Sometimes, Ally’s mother would call for her, extend her twiggy, trembling fingers, and stroke her daughter’s cheek. Ally would hold her breath, waiting for the chance to slink off to the living room, where she’d stare doggedly at the photo of the woman by the river, her real mother, smiling, with the wind in her hair. Where was she going? Ally wondered. Could she come too?

  When her mother died, her father packed them up and moved them to Australia to be near his parents. Somewhere along the way, the photo vanished. When she asked about it, her father winced.

  “It must have gotten lost.” His voice cracked. “Now, go outside and play.”

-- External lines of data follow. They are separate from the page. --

Lemma master_clients_ok q fuel : (∀ a b, (a < 70)%nat → (b < 70)%nat → mqp a = mqp b → a = b) →
  ∀ n i w, (i + n = 70)%nat → conns_published q (registry w) →
  (∀ c, (i ≤ c < 70)%nat → mqp c ≠ 0 ∧ qps w !! mqp c = Some uc_init) →
  runs (master_clients n (S fuel) cbs (Z.of_nat m) (Z.of_nat i)) w (λ _ w',
    (∀ c, (i ≤ c < 70)%nat → qps w' !! mqp c = Some (rts_to (q c)) ∧
       registry w' !! ready_key c = Some ready_val) ∧
    (∀ x, (∀ c, (i ≤ c < 70)%nat → x ≠ mqp c) → qps w' !! x = qps w !! x) ∧
    (∀ s, strstr s HRD_RESERVED_NAME_PREFIX = false → registry w' !! s = registry w !! s) ∧
    ∀ s, registry w !! s = Some ready_val → registry w' !! s = Some ready_val).
Proof.
  intros Hinj. induction n as [|n IH]; intros i w Hi Hpub Hqp; cbn [master_clients].
  { apply runs_ret. split; [intros; lia|done]. }
  destruct (Hpub i ltac:(lia)) as (v & Hv & Hvl & Hvq).
  eapply runs_bind; [apply (runs_keeps qps); [apply keeps_qps_wait_qp|];
    apply (wait_qp_ok fuel _ v); [apply clt_conn_name_ok; lia|done|done]|].
  cbv beta. intros a w1 [[-> Er1] Eq1]. rewrite Hvq.
  destruct (mqp_lookup i ltac:(lia)) as (cb & Hcb & [Hnum Huc Hport Hl Hbuf] & Hci).
  rewrite <-Nat2Z.inj_mod. rewrite (arr_get_Z cbs (Z.of_nat (i mod m)) cb) by (lia || by rewrite Nat2Z.id).
  apply runs_lift_Ok. destruct (Hqp i ltac:(lia)) as [Hq0 Hqi].
  eapply runs_bind; [apply (runs_keeps registry); [apply keeps_reg_connect|];
    apply (connect_ok cb (Z.of_nat i) (mqp i) _ _ w1 (0, 0)); try done; try lia;
    [by rewrite Nat2Z.id|by rewrite Huc, Eq1]|].
  cbv beta. rewrite Huc. intros _ w2 [Eq2 Er2].
  eapply runs_bind; [apply (runs_keeps qps); [apply keeps_qps_publish_ready|]; apply publish_ready_ok|].
  { destruct (master_name_ok (i mod m) i) as [Hs _]; [|lia|unfold HRD_QP_NAME_SIZE in *; lia].
    pose proof (Nat.mod_upper_bound i m). lia. }
  cbv beta. intros _ w3 [Er3 Eq3]. replace (Z.of_nat i + 1) with (Z.of_nat (S i)) by lia.
  assert (Hreg : ∀ s, strstr s HRD_RESERVED_NAME_PREFIX = false → registry w3 !! s = registry w !! s).
  { intros s Hs. rewrite Er3, Er2, Er1. apply lookup_insert_ne. intros <-. by rewrite strstr_prefix in Hs. }
  assert (Hrdy : ∀ s, registry w !! s = Some ready_val → registry w3 !! s = Some ready_val).
  { intros s Hs. rewrite Er3, Er2, Er1. destruct (decide (s = ready_key i)) as [->|Hne].
    - apply lookup_insert_eq.
    - by rewrite lookup_insert_ne. }
  eapply runs_mono; [apply (IH (S i) w3); [lia| |]|].
  - intros c Hc. destruct (Hpub c Hc) as (v' & Hv' & Hv2). exists v'. split; [|done].
    rewrite Hreg; [done|]. by apply (clt_conn_name_ok c Hc).
  - intros c Hc. destruct (Hqp c ltac:(lia)) as [Hc0 Hci0]. split; [done|].
    rewrite Eq3, Eq2, Eq1. rewrite lookup_insert_ne; [done|]. intros E. apply Hinj in E; lia.
  - cbv beta. intros _ w4 (Hdone & Hfr & Hreg4 & Hrdy4). split; [|split; [|split]].
    + intros c Hc. destruct (decide (c = i)) as [->|Hne]; [|apply Hdone; lia]. split.
      * rewrite Hfr by (intros c' Hc' E; apply Hinj in E; lia). rewrite Eq3, Eq2. apply lookup_insert_eq.
      * apply Hrdy4. rewrite Er3. apply lookup_insert_eq.
    + intros x Hx. rewrite Hfr by (intros; apply Hx; lia). rewrite Eq3, Eq2, Eq1.
      apply lookup_insert_ne. intros <-. apply (Hx i); [lia|done].
    + intros s Hs. rewrite Hreg4 by done. by apply Hreg.
    + intros s Hs. by apply Hrdy4, Hrdy.
Qed.
End MasterClients.
Lemma arr_set_loop {A B} (f : list A → Z → list B → res (list A)) (g : nat → B → A) :
  (∀ l i, f l i [] = Ok l) →
  (∀ l i b bs, f l i (b :: bs) = (let! l := arr_set l i (g (Z.to_nat i) b) in f l (i + 1) bs)) →
  ∀ bs i l, (i + length bs ≤ length l)%nat →
  ∃ l', f l (Z.of_nat i) bs = Ok l' ∧ length l' = length l ∧
    (∀ j b, bs !! j = Some b → l' !! (i + j)%nat = Some (g (i + j)%nat b)) ∧
    (∀ j, (j < i)%nat → l' !! j = l !! j).
Proof.
  intros Hnil Hcons. induction bs as [|b bs IH]; intros i l Hl.
  { exists l. rewrite Hnil. repeat split; auto. intros j b Hj. by rewrite lookup_nil in Hj. }
  cbn [length] in Hl. rewrite Hcons, arr_set_Ok by lia. cbn [res_bind]. rewrite Nat2Z.id.
  replace (Z.of_nat i + 1) with (Z.of_nat (S i)) by lia.
  destruct (IH (S i) (<[i := g i b]> l)) as (l' & E & Hlen & Hin & Hout); [rewrite length_insert; lia|].
  exists l'. split; [done|]. split; [by rewrite Hlen, length_insert|]. split.
  - intros [|j] b' Hj.
    + injection Hj as <-. rewrite Nat.add_0_r, Hout by lia. rewrite list_lookup_insert_eq; [done|lia].
    + rewrite <-Nat.add_succ_comm. by apply Hin.
  - intros j Hj. rewrite Hout by lia. by rewrite list_lookup_insert_ne by lia.
Qed.

Lemma store_wc_ok comps wcs : (length comps ≤ length wcs)%nat →
  ∃ wcs', store_wc wcs 0 comps = Ok wcs' ∧ length wcs' = length wcs ∧
    ∀ j c, comps !! j = Some c → wcs' !! j = Some c.
Proof.
  intros Hl. destruct (arr_set_loop store_wc (λ _ c, c) ltac:(done) ltac:(done) comps 0 wcs Hl)
    as (l' & E & Hlen & Hin & _). by exists l'.
Qed.
(* ===== verification/SsThms.v ===== *)
(** * Theorems about the SEND/SEND sequencer *)

From stdpp Require Import base gmap list numbers.
From Stdlib Require Import ZArith Lia ZifyBool Ascii.
From S2P Require Import Prelude Mica HrdUtil Signal Herd HerdProof HerdEnv SsSeq SsProof.

(** ** The server process

    Its threads share the counter and nothing else; the only access of an
    iteration to it is the fetch-and-add, so iterations can be taken one at
    a time.  [ss_asked] and [ss_log] are ghosts: the queue pairs from which
    requests were taken, and the replies (queue pair and number). *)
Record ss_sys : Type := SsSys
  { ss_servers : list server; ss_counter : Z; ss_asked : list Z; ss_log : list (Z * Z);
    ss_traces : list (list ss_act) }.

(** The number that a reply stands for: the whole counter, or its lower half
    together with the upper half that the client sent along. *)
Definition reply_value (c : recv_wc) (m : send_wr * list Z) : Z :=
  if wr_opcode m.1 =? IBV_WR_SEND_WITH_IMM then rwc_imm_data c * 2 ^ 32 + wr_imm_data m.1
  else le_word m.2.

Definition replies (comps : list recv_wc) (acts : list ss_act) : list (Z * Z) :=
  zip_with (λ c m, (wr_remote_qpn m.1, reply_value c m)) comps (sends acts).

Inductive ss_step (mk_ah : Z → Z) (postlist : Z) : ss_sys → ss_sys → Prop :=
| ss_run st i s tr polled comps s' counter' acts :
    ss_servers st !! i = Some s → ss_traces st !! i = Some tr →
    Z.of_nat (length comps) ≤ postlist → Forall lid_ok comps →
    server_iter mk_ah polled comps (ss_counter st) s = Ok (s', counter', acts) →
    ss_step mk_ah postlist st
      (SsSys (<[i := s']> (ss_servers st)) counter' (ss_asked st ++ map rwc_src_qp comps)
         (ss_log st ++ replies comps acts) (<[i := tr ++ acts]> (ss_traces st))).

(** Arrays as [run_server] declares them. *)
Definition fresh (s : server) : Prop := ∃ wrs rwrs wcs sges,
  s = server_init wrs rwrs wcs sges ∧ length wrs = 128%nat ∧ length rwrs = 128%nat ∧
  length wcs = 128%nat ∧ length sges = 128%nat.
(* ===== verification/WsSeq.v ===== *)
(** * The WRITE/SEND sequencer (src/ws-sequencer)

    The sequencer with the data path of HERD: clients write a non-zero word
    into the request region, workers poll it in passes, take as many numbers
    from the shared counter as they found requests and answer with
    datagrams.  The work requests, the lists of the ports and the client
    indices are those of [Herd] ([main.h] defines the same values except for
    the ones below); the region holds words of type [long long]. *)

From stdpp Require Import base gmap list numbers.
From Stdlib Require Import ZArith Lia Ascii.
From S2P Require Import Prelude Mica HrdUtil Signal Herd.

Definition ws_NUM_WORKERS : Z := 6.
Definition ws_NUM_UD_QPS : Z := 3.
Definition ws_RR_SIZE : Z := 2 * 1024 * 1024.

Abbreviation ws_region := (gmap Z Z).
Definition ws_get (rr : ws_region) (off : Z) : res Z :=
  in_bounds ((0 <=? off) && (off <? ws_RR_SIZE / 8)) ;! Ok (default 0 (rr !! off)).

(** ** Worker *)

(** The local variables of [run_worker].  [q_sgl] holds for each entry the
    index of the element of [resp_buf] it points to and the length. *)
Record ws_worker : Type := WsWorker
  { q_ws : list Z; q_cb_i : Z; q_clt_i : Z; q_poll_i : Z; q_broke : bool; q_wr_i : Z;
    q_nb_new_req : list Z; q_resp_buf : list Z; q_wr : list send_wr; q_sgl : list (Z * Z);
    q_first_send_wr : list (option Z); q_last_send_wr : list (option Z);
    q_nb_tx : list (list Z); q_ud_qp_i : Z;
    q_rolling_iter : Z; q_nb_tx_tot : Z; q_nb_post_send : Z }.

(** [resp], [wrs] and [sges] are what the uninitialised arrays hold. *)
Definition ws_init (resp : list Z) (wrs : list send_wr) (sges : list (Z * Z)) : ws_worker :=
  WsWorker (replicate 70 0) (-1) (-1) 0 false 0 (replicate 4 0) resp wrs sges
    (replicate 4 None) (replicate 4 None) (replicate 4 (replicate 3 0)) 0 0 0 0.

(** Start of an iteration of the outer loop. *)
Definition ws_begin_iter (w : ws_worker) : ws_worker :=
  let reset := M_4 <=? q_rolling_iter w in
  WsWorker (q_ws w) (q_cb_i w) (q_clt_i w) 0 false 0 (replicate 4 0) (q_resp_buf w)
    (q_wr w) (q_sgl w) (q_first_send_wr w) (q_last_send_wr w) (q_nb_tx w) (q_ud_qp_i w)
    (if reset then 0 else q_rolling_iter w) (if reset then 0 else q_nb_tx_tot w)
    (if reset then 0 else q_nb_post_send w).

(** One iteration of the polling loop. *)
Definition ws_poll_step (cfg : worker_cfg) (w : ws_worker) (rr : ws_region)
    : res (ws_worker * ws_region * list act) :=
  let clt := HRD_MOD_ADD (q_clt_i w) NUM_CLIENTS in
  let cb := HRD_MOD_ADD (q_cb_i w) (num_server_ports cfg) in
  let! slot := arr_get (q_ws w) clt in
  let req_offset := OFFSET (wrkr_lid cfg) clt slot in
  let! req := ws_get rr req_offset in
  if req =? 0 then
    Ok (WsWorker (q_ws w) cb clt (q_poll_i w + 1) false (q_wr_i w) (q_nb_new_req w)
          (q_resp_buf w) (q_wr w) (q_sgl w) (q_first_send_wr w) (q_last_send_wr w) (q_nb_tx w)
          (q_ud_qp_i w) (q_rolling_iter w) (q_nb_tx_tot w) (q_nb_post_send w), rr, [])
  else
    let rr := <[req_offset := 0]> rr in
    let! (wrs, first, last) :=
      link_wr (q_wr w) (q_first_send_wr w) (q_last_send_wr w) (q_nb_new_req w) cb (q_wr_i w) in
    let! txs := arr_get (q_nb_tx w) cb in
    let! tx := arr_get txs (q_ud_qp_i w) in
    let! old := arr_get wrs (q_wr_i w) in
    let! new := fill_wr cfg clt (q_wr_i w) tx old in
    let! wrs := arr_set wrs (q_wr_i w) new in
    let acts := if must_poll tx then [APoll cb (q_ud_qp_i w)] else [] in
    let! ws' := arr_set (q_ws w) clt (HRD_MOD_ADD slot WINDOW_SIZE) in
    let! txs' := arr_upd txs (q_ud_qp_i w) (λ n, n + 1) in
    let! nb_tx' := arr_set (q_nb_tx w) cb txs' in
    let! nb := arr_upd (q_nb_new_req w) cb (λ n, n + 1) in
    let wr_i' := q_wr_i w + 1 in
    let brk := wr_i' =? postlist cfg in
    Ok (WsWorker ws' cb clt (if brk then q_poll_i w else q_poll_i w + 1) brk wr_i' nb
          (q_resp_buf w) wrs (q_sgl w) first last nb_tx' (q_ud_qp_i w)
          (q_rolling_iter w + 1) (q_nb_tx_tot w + 1) (q_nb_post_send w), rr, acts).

Definition ws_polling (w : ws_worker) : bool := negb (q_broke w) && (q_poll_i w <? NUM_CLIENTS).

(** "Compute and fill the counters": [n] iterations from [wr_i] on. *)
Fixpoint ws_fill (n : nat) (base wr_i : Z) (resp : list Z) (sges : list (Z * Z))
    : res (list Z * list (Z * Z)) :=
  match n with
  | O => Ok (resp, sges)
  | S n =>
      let! resp := arr_set resp wr_i (s64 (base + wr_i)) in
      let! sges := arr_set sges wr_i (wr_i, 8) in
      ws_fill n base (wr_i + 1) resp sges
  end.

(** The inline data of the work requests of a list. *)
Fixpoint ws_gather (resp : list Z) (sges : list (Z * Z)) (xs : list send_wr)
    : res (list (send_wr * list Z)) :=
  match xs with
  | [] => Ok []
  | x :: xs =>
      let! (i, len) := arr_get sges (wr_sg_list x) in
      let! v := arr_get resp i in
      let! ms := ws_gather resp sges xs in
      Ok ((x, take (Z.to_nat len) (le_bytes 8 (u64 v))) :: ms)
  end.

(** The loop over the ports, [n] of them left, [i] the next one: the work
    requests, the number of calls of [ibv_post_send], and the calls. *)
Fixpoint ws_post_loop (n : nat) (w : ws_worker) (wrs : list send_wr) (posted i : Z)
    : res (list send_wr * Z * list act) :=
  match n with
  | O => Ok (wrs, posted, [])
  | S n =>
      let! nb := arr_get (q_nb_new_req w) i in
      if nb =? 0 then ws_post_loop n w wrs posted (i + 1)
      else
        let! l := arr_get (q_last_send_wr w) i in
        match l with
        | None => Fault NullDeref
        | Some l =>
            let! wrs := arr_upd wrs l (λ x, set_next x None) in
            let! first := arr_get (q_first_send_wr w) i in
            let! xs := walk wr_next 70 wrs first in
            let! ms := ws_gather (q_resp_buf w) (q_sgl w) xs in
            let! (wrs, posted, acts) := ws_post_loop n w wrs (posted + 1) (i + 1) in
            Ok (wrs, posted, APost i (q_ud_qp_i w) ms :: acts)
        end
  end.

(** The rest of an iteration; [counter] is the shared counter. *)
Definition ws_flush (cfg : worker_cfg) (w : ws_worker) (counter : Z) : res (ws_worker * Z * list act) :=
  if q_wr_i w =? 0 then Ok (w, counter, [])
  else
    let nb_new_req_tot := q_wr_i w in
    let base := counter in
    let counter := s64 (counter + nb_new_req_tot) in
    let! (resp, sges) := ws_fill (Z.to_nat nb_new_req_tot) base 0 (q_resp_buf w) (q_sgl w) in
    let w := WsWorker (q_ws w) (q_cb_i w) (q_clt_i w) (q_poll_i w) (q_broke w) (q_wr_i w) (q_nb_new_req w)
               resp (q_wr w) sges (q_first_send_wr w) (q_last_send_wr w) (q_nb_tx w) (q_ud_qp_i w)
               (q_rolling_iter w) (q_nb_tx_tot w) (q_nb_post_send w) in
    let! (wrs, posted, acts) :=
      ws_post_loop (Z.to_nat (num_server_ports cfg)) w (q_wr w) (q_nb_post_send w) 0 in
    Ok (WsWorker (q_ws w) (q_cb_i w) (q_clt_i w) (q_poll_i w) (q_broke w) (q_wr_i w) (q_nb_new_req w)
          resp wrs sges (q_first_send_wr w) (q_last_send_wr w) (q_nb_tx w)
          (HRD_MOD_ADD (q_ud_qp_i w) ws_NUM_UD_QPS) (q_rolling_iter w) (q_nb_tx_tot w) posted,
        counter, acts).

(** ** Client *)

(** The calls of a client; a RECV is given by the offset in [dgram_buf] and
    its length, a write by its flag and the index of the word. *)
Inductive ws_clt_act : Type :=
| WPostRecv (bufs : list (Z * Z))
| WPollRecv (n : Z)
| WPollSend
| WWrite (signaled : bool) (off val : Z).

Record ws_client : Type := WsClient { k_ws : list Z; k_rolling_iter : Z; k_nb_tx : Z }.

(** [run_client] before its loop: the variables and the initial RECVs. *)
Definition ws_client_init : ws_client := WsClient (replicate 6 0) 0 0.
Definition ws_initial_recvs : list ws_clt_act :=
  map (λ i, WPostRecv [(Z.of_nat i * 64, 64)]) (seq 0 32).

(** One iteration of [while (1)]. *)
Definition ws_client_iter (clt_gid : Z) (c : ws_client) : res (ws_client * list ws_clt_act) :=
  let rolling := if K_512 <=? k_rolling_iter c then 0 else k_rolling_iter c in
  let full := (k_nb_tx c mod WINDOW_SIZE =? 0) && (0 <? k_nb_tx c) in
  let refill := if full
    then [WPostRecv (map (λ i, (Z.of_nat i * 64, 4096)) (seq 0 32)); WPollRecv WINDOW_SIZE] else [] in
  let wn := k_nb_tx c mod ws_NUM_WORKERS in
  let poll := if must_poll (k_nb_tx c) then [WPollSend] else [] in
  let! slot := arr_get (k_ws c) wn in
  let write := WWrite (is_signaled (k_nb_tx c)) (OFFSET wn clt_gid slot) 1 in
  let! ws := arr_set (k_ws c) wn (HRD_MOD_ADD slot WINDOW_SIZE) in
  Ok (WsClient ws (rolling + 1) (k_nb_tx c + 1), refill ++ poll ++ [write]).
(** C20: the numbers that the workers hand out are unique and without gap,
    however the workers interleave and whatever the clients write: the
    request that is answered as number [k], counting from 0 in the order of
    the fetch-and-adds, gets exactly one answer, the number [k], sent to the
    queue pair of its client; and the counter is the number of requests
    answered. *)
Theorem ws_numbers_unique (cfg : nat → worker_cfg) (qpns : list Z) (st : ws_sys) :
  (∀ i, ws_cfg_ok (cfg i) ∧ clt_qpn (cfg i) = qpns) → ws_reach cfg st →
  Z.of_nat (length (y_asked st)) < 2 ^ 63 →
  y_log st ≡ₚ zip (map (λ c, default 0 (qpns !! Z.to_nat c)) (y_asked st))
                (seqZ 0 (Z.of_nat (length (y_asked st)))) ∧
  NoDup (map snd (y_log st)) ∧ y_counter st = Z.of_nat (length (y_asked st)).
Proof.
  intros Hcfg Hr Hmax. destruct (ws_reach_inv cfg qpns st Hcfg Hr) as [Hc Hl _].
  specialize (Hl Hmax). split; [done|]. split; [|rewrite Hc; apply s64_small; lia].
  apply (Permutation_map snd) in Hl. rewrite Hl.
  match goal with |- NoDup (map snd (zip ?l ?k)) => replace (map snd (zip l k)) with k end; [apply NoDup_seqZ|].
  symmetry. apply snd_zip. rewrite length_seqZ, length_map. lia.
Qed.

Lemma ws_numbers_unique_witness :
  y_log demo_ws1 ≡ₚ [(100, 0); (101, 1); (102, 2)] ∧ NoDup (map snd (y_log demo_ws1)) ∧
  y_counter demo_ws1 = 3.
Proof.
  destruct (ws_numbers_unique (demo_ws_cfg 2) (map (λ c, 100 + Z.of_nat c) (seq 0 70)) demo_ws1)
    as (H1 & H2 & H3); [intros i; apply demo_ws_cfg_ok; lia|apply demo_ws_reach|by vm_compute|].
  split; [exact H1|]. split; [exact H2|exact H3].
Defined.

(** A worker whose postlist is at most 63 never fails and never waits for
    ever: in every reachable state its next polling step or its next batch
    returns, and on each of its send queues the calls so far respect the
    queue, with at most 126 of the 128 slots in use. *)
Theorem ws_worker_safe (cfg : nat → worker_cfg) (qpns : list Z) (st : ws_sys) (i : nat) (w : ws_worker)
    (f : list Z) (tr : list act) (p u : Z) :
  (∀ i, ws_cfg_ok (cfg i) ∧ clt_qpn (cfg i) = qpns) → postlist (cfg i) ≤ 63 → ws_reach cfg st →
  y_workers st !! i = Some w → y_found st !! i = Some f → y_traces st !! i = Some tr →
  0 ≤ p < num_server_ports (cfg i) → 0 ≤ u < ws_NUM_UD_QPS →
  (if ws_polling w then ∃ r, ws_poll_step (cfg i) w (y_rr st) = Ok r
   else ∃ r, ws_flush (cfg i) w (y_counter st) = Ok r) ∧
  ∃ out, sq_run (Z.to_nat HRD_Q_DEPTH) [] (ws_sq p u tr) = Some out ∧ (length out ≤ 126)%nat.
Proof.
  intros Hcfg Hpl Hr Hw Hf Ht Hp Hu. destruct (Hcfg i) as [Hc _].
  destruct (yv_workers _ _ _ (ws_reach_inv cfg qpns st Hcfg Hr) i w f tr Hw Hf Ht) as (tx0 & Hq & Htr). split.
  - destruct (ws_polling w) eqn:Epol.
    + destruct (ws_slot (cfg i) Hc tx0 f w Hq (y_rr st)) as (s & Hs & _).
      destruct (decide (default 0 (y_rr st !! OFFSET (wrkr_lid (cfg i)) (HRD_MOD_ADD (q_clt_i w) NUM_CLIENTS) s) = 0))
        as [Hz|Hz].
      * destruct (ws_poll_skip (cfg i) Hc tx0 f w Hq Epol (y_rr st) s Hs Hz) as (w' & E & _). by eexists.
      * destruct (ws_poll_hit (cfg i) Hc tx0 f w Hq Epol (y_rr st) s Hs Hz) as (w' & E & _). by eexists.
    + destruct (decide (f = [])) as [->|Hne].
      * destruct (ws_flush_empty (cfg i) tx0 w (y_counter st) Hc Hq) as [E _]. by eexists.
      * destruct (ws_flush_ok (cfg i) tx0 f w (y_counter st) Hc Hq Hne) as (w' & msgs & E & _). by eexists.
  - destruct (Htr Hpl p u Hp Hu) as (n & _ & ->).
    pose proof (qinv_clts_bound _ _ _ _ Hq Hpl). pose proof (idx_length (num_server_ports (cfg i)) p f).
    rewrite queue_batch by (destruct (u =? _); lia). eexists. split; [reflexivity|].
    rewrite length_batch_flags. unfold oldest. destruct (decide _); lia.
Qed.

  He looked so pained that eventually Ally stopped asking about the photo. Or pretty much anything to do with her mother. If she did, her father’s shoulders would crumple, and soon he’d sidle to the fridge, pull out a beer, and start drinking. She’d find him at four o’clock in the morning, passed out on the couch, David Bowie turning circles on the record player, empty beer bottles on the floor.

  Ally learned not to ask questions about her mother, but she didn’t forget the image of her by the river, her long, shining hair loose in the breeze. More than twenty years later, Ally sank to the floor of her father’s bedroom and held that photo close.

  Her father’s front door creaked. Footsteps clomped down the hall.

  “Anyone home?” called Tom.

  “In here,” she called back.

  “You’re not going to believe what happened at work—” Tom stopped short at the sight of Ally crouched by the closet.

  “Oh, babe.” He squatted down and hugged her. “You shouldn’t be doing this alone.” He squeezed her tighter. “Do you want to go home and I’ll finish this?”

  Ally shook her head and passed him the photo.

  “That’s your mom, right? She looks so happy.” He flipped the photo over and read the inscription: Tigris River, Baghdad, followed by looping initials Ally didn’t recognize. Abruptly, Tom sat back on his heels.

  “That’s so weird,” he said.

  “What’s weird?”

  Tom took a deep breath.

  “I got offered a deputy ambassadorship today.”

  “Deputy ambassador?” Ally gasped. “That’s a huge promotion. Where?”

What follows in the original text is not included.